Kurtarılmaya çalışıldığı sırada dahi 3 el ateş edildi
Tüm verilerin eşzamanlı analiz edilmesi sonucunda; İsrail askerlerinin 3 defa ateş açtığı, ilkinde 6 el, ikincisinde 7 el, üçüncüsünde de 3 el ateş edildiği, ilk 6 el sırasında Al Jazeera çalışanı gazeteci Ali es-Sumudi’nin yaralandığı, 8 saniye sonra açılan ikinci ateşte Ebu Akile'nin öldürüldüğü, 2 dakika sonra bir sivilin Ebu Akile'yi kurtarmaya çalıştığı sırada da son 3 el ateşin edildiği ortaya çıktı.
İsrail askerleri gazetecileri net bir şekilde görebiliyordu
Soruşturmada, olayda M4 model tüfeğin kullanıldığı ve bu tüfekte hedefi 4 kez büyüten bir dürbün olduğu, bu durumda da İsrail askerlerinin gazetecileri net bir şekilde görebildiği ve atılan kurşunların, hedeflerin baş bölgesini hedef aldığı bunun da korkutma ya da yaralama değil öldürme amacı taşıdığı sonucuna götürdüğü ifade edildi.
Şirin Ebu Akile'yi öldüren atışlar İsrail'in kullandığı MDT David model zırhlı araçtan yapıldı
Bölgede silahlı Filistinliler bulunmuyordu
Kurşun sesleri üzerinde yapılan analizlerin ateşin kaynağının İsrail tarafı olduğunu ortaya koyduğu, görüntülerde de bölgede silahlı Filistinlilerin bulunmadığının görüldüğü ve dolayısıyla ateş açılmasını gerektirecek bir durum olmadığının anlaşıldığı aktarıldı.
"İsrail askerlerinin görüş menzilindeydi ve kasten öldürüldü"
Raporla ilgili Anadolu Ajansı’na konuşan El-Hak Kurumu Müdürü Şavan Cebbarin, söz konusu soruşturma kapsamında günlerce bilgi ve belge topladıklarını, bölgeyi havadan görüntülediklerini, en ufak ayrıntının dahi yakalanması için bölgeye pek çok kamera yerleştirdiklerini söyledi.
Cebbarin, "Varılan ilk sonuçlara göre, Ebu Akile, İsrail askerlerinin görüş menzilindeydi ve kasten öldürüldü. Ebu Akile'nin yakınındaki ağaca 4 kurşun isabet etti ve kurşunlar arasındaki mesafe, gelişigüzel atılmadıklarını bilakis hedefe odaklanıldığını gösteriyor.
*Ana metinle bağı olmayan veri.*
(** * Sheikh-AI backend: ingestion loops and the question-answering contract

    A shallow embedding of [backend/main.py]: the Quran and hadith fetch
    loops of [IslamicChatbot.load_data], the paginated helper
    [IslamicChatbot.fetch_all_hadiths], [IslamicChatbot.answer_question]
    and the [chat] handler of [POST /api/chat].

    Conventions.
    - A Python [str] is a list of Unicode code points, so that [len] counts
      what Python counts (the texts are Arabic).
    - The outside world (the two REST services, the QA chain) is a
      parameter of the model.  The client code is deterministic, so a
      service is described by the stream of outcomes it gives to the
      successive calls.
    - [print] is diagnostics only and is left out; [requests.get] and
      [time.sleep] are recorded in a trace of events.
    - Exceptions are values of [exn]; every class listed there derives
      from Python's [Exception]. *)

From Stdlib Require Import ZArith NArith List String Ascii Lia DecimalString.
From stdpp Require Import base option list gmap strings.

Local Open Scope Z_scope.

(** ** Python strings *)

Module PyStr.

Definition lit (s : string) : list N :=
  map N_of_ascii (list_ascii_of_string s).

Definition nl : list N := [10%N].

(** Decimal rendering of a non-negative integer, as an f-string does. *)
Definition str_of_nat (n : nat) : list N :=
  lit (NilEmpty.string_of_uint (Nat.to_uint n)).

(** [str.isspace] on one code point (CPython's [_PyUnicode_IsWhitespace]). *)
Definition is_space (c : N) : bool :=
  ((9 <=? c) && (c <=? 13) || (28 <=? c) && (c <=? 32)
   || (c =? 133) || (c =? 160) || (c =? 5760)
   || (8192 <=? c) && (c <=? 8202)
   || (c =? 8232) || (c =? 8233) || (c =? 8239) || (c =? 8287)
   || (c =? 12288))%N.

Fixpoint lstrip (s : list N) : list N :=
  match s with
  | [] => []
  | c :: s' => if is_space c then lstrip s' else s
  end.

Definition rstrip (s : list N) : list N := rev (lstrip (rev s)).

(** [s.strip()] *)
Definition strip (s : list N) : list N := rstrip (lstrip s).

(** Truth value of a string: [not s] is [negb (truthy s)]. *)
Definition truthy (s : list N) : bool :=
  match s with [] => false | _ :: _ => true end.

(** [len(s)] *)
Definition len (s : list N) : Z := Z.of_nat (length s).

(** ASCII case mapping; the grades it is applied to are ASCII words. *)
Definition lower_char (c : N) : N :=
  if ((65 <=? c) && (c <=? 90))%N then (c + 32)%N else c.
Definition upper_char (c : N) : N :=
  if ((97 <=? c) && (c <=? 122))%N then (c - 32)%N else c.
Definition lower (s : list N) : list N := map lower_char s.
Definition upper (s : list N) : list N := map upper_char s.

(** The question "consists only of whitespace" (the empty string included). *)
Definition all_space (s : list N) : bool := forallb is_space s.

End PyStr.
Import PyStr.

Arguments lit : simpl never.
Arguments str_of_nat : simpl never.

(** ** Exceptions *)

(** The classes that occur; each derives from [Exception]. *)
Inductive exn_class :=
| HTTPException (status_code : Z) (detail : option (list N))
| KeyError
| AttributeError
| IndexError
| RequestException
| OtherException.

(** An exception instance: its class and what [str(e)] gives. *)
Record exn := mk_exn { exn_class_of : exn_class; exn_str : list N }.

Inductive result (A : Type) :=
| Ok (a : A)
| Raise (e : exn).
Arguments Ok {A} a.
Arguments Raise {A} e.

Definition bind_result {A B} (r : result A) (k : A -> result B) : result B :=
  match r with
  | Ok a => k a
  | Raise e => Raise e
  end.

(** [try: body except Exception as e: handler(e)], the handler may raise. *)
Definition try_except {A} (body : result A) (handler : exn -> result A)
  : result A :=
  match body with
  | Ok a => Ok a
  | Raise e => handler e
  end.

(** The same with a handler that returns. *)
Definition try_except_return {A} (body : result A) (handler : exn -> A) : A :=
  match body with
  | Ok a => a
  | Raise e => handler e
  end.

(** [d[key]] on a dictionary: [KeyError(key)] when absent; [str] of a
    [KeyError] is the [repr] of the key. *)
Definition getitem (d : gmap string (list N)) (key : string)
  : result (list N) :=
  match d !! key with
  | Some v => Ok v
  | None => Raise (mk_exn KeyError (lit "'" ++ lit key ++ lit "'"))
  end.

(** ** The answering service *)

Module Answering.

(** What [qa_chain.invoke] hands back under the key ['result']: a string,
    [None], or an object of another type (its truth value and the name of
    its type, which has no [strip] method). *)
Inductive pyobj :=
| PStr (s : list N)
| PNone
| PObj (truth : bool) (type_name : list N).

(** The value returned by [invoke]: a dict (with or without the key
    ['result']) or something else, of which only [str(response)] is used. *)
Inductive response :=
| RDict (entry : option pyobj)
| ROther (str : list N).

(** One call of the chain either returns or raises an [Exception]
    instance. *)
Inductive chain_outcome :=
| Returns (r : response)
| Raises (e : exn).

(** The chain, as a function of the query it is invoked with. *)
Definition chain := list N -> chain_outcome.

(** The dictionaries built by [answer_question]. *)
Definition error_result (msg : list N) : gmap string (list N) :=
  {[ "error" := msg; "status" := lit "error" ]}.

Definition success_result (answer : list N) : gmap string (list N) :=
  {[ "answer" := answer; "status" := lit "success" ]}.

Definition msg_uninitialized : list N :=
  lit "QA chain not initialized. Please call setup_qa_chain() first.".
Definition msg_invalid_question : list N :=
  lit "Please provide a valid question.".
Definition msg_invalid_answer : list N :=
  lit "Generated response was invalid or too short.".
Definition msg_error (e : exn) : list N :=
  lit "An error occurred: " ++ exn_str e.

(** [answer = response['result'] if isinstance(response, dict)
              else str(response)] *)
Definition extract_answer (r : response) : result pyobj :=
  match r with
  | RDict (Some v) => Ok v
  | RDict None => Raise (mk_exn KeyError (lit "'result'"))
  | ROther s => Ok (PStr s)
  end.

(** [if not answer or len(answer.strip()) < 10: error else: success] *)
Definition validate_answer (answer : pyobj)
  : result (gmap string (list N)) :=
  match answer with
  | PStr s =>
      if negb (truthy s) || (len (strip s) <? 10)
      then Ok (error_result msg_invalid_answer)
      else Ok (success_result s)
  | PNone => Ok (error_result msg_invalid_answer)
  | PObj false _ => Ok (error_result msg_invalid_answer)
  | PObj true ty =>
      Raise (mk_exn AttributeError
               (lit "'" ++ ty ++ lit "' object has no attribute 'strip'"))
  end.

(** [self.qa_chain.invoke({"query": question})] *)
Definition invoke_chain (invoke : chain) (question : list N)
  : result response :=
  match invoke question with
  | Returns r => Ok r
  | Raises e => Raise e
  end.

(** [answer_question]: the result dictionary, and the log of the queries
    with which [self.qa_chain.invoke] was called. *)
Definition answer_question (qa_chain : option chain) (question : list N)
  : gmap string (list N) * list (list N) :=
  match qa_chain with
  | None => (error_result msg_uninitialized, [])
  | Some invoke =>
      let '(body, calls) :=
        if negb (truthy (strip question))
        then (Ok (error_result msg_invalid_question), [])
        else (bind_result (invoke_chain invoke question) (fun response =>
              bind_result (extract_answer response) validate_answer),
              [question]) in
      (try_except_return body (fun e => error_result (msg_error e)), calls)
  end.

End Answering.

(** ** The HTTP handler *)

Module Http.
Import Answering.

Section Chat.

(** [str(e)] of a Starlette [HTTPException], left to the installed
    version of the framework. *)
Variable str_HTTPException : Z -> option (list N) -> list N.

Definition raise_HTTPException {A} (status_code : Z)
    (detail : option (list N)) : result A :=
  Raise (mk_exn (HTTPException status_code detail)
           (str_HTTPException status_code detail)).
Kurşunların isabet ettiği noktalar arasındaki en uzun mesafe 23 santimetre, diğerleri ise bundan daha kısa. Yaptığımız inceleme, Ebu Akile'ye isabet eden kurşunun diğer 4 kurşunla aynı türden olduğunu ve aynı yönden atıldığını ortaya koydu." dedi.
Ortak soruşturmanın, Uluslararası Ceza Mahkemesi (UCM) nezdinde güvenilir ve bilimsel belgeler ihtiva ettiğini vurgulayan Cebbarin, UCM'nin olayla ilgili soruşturma açmasının mahkemenin başsavcısına bağlı olduğunu dile getirdi.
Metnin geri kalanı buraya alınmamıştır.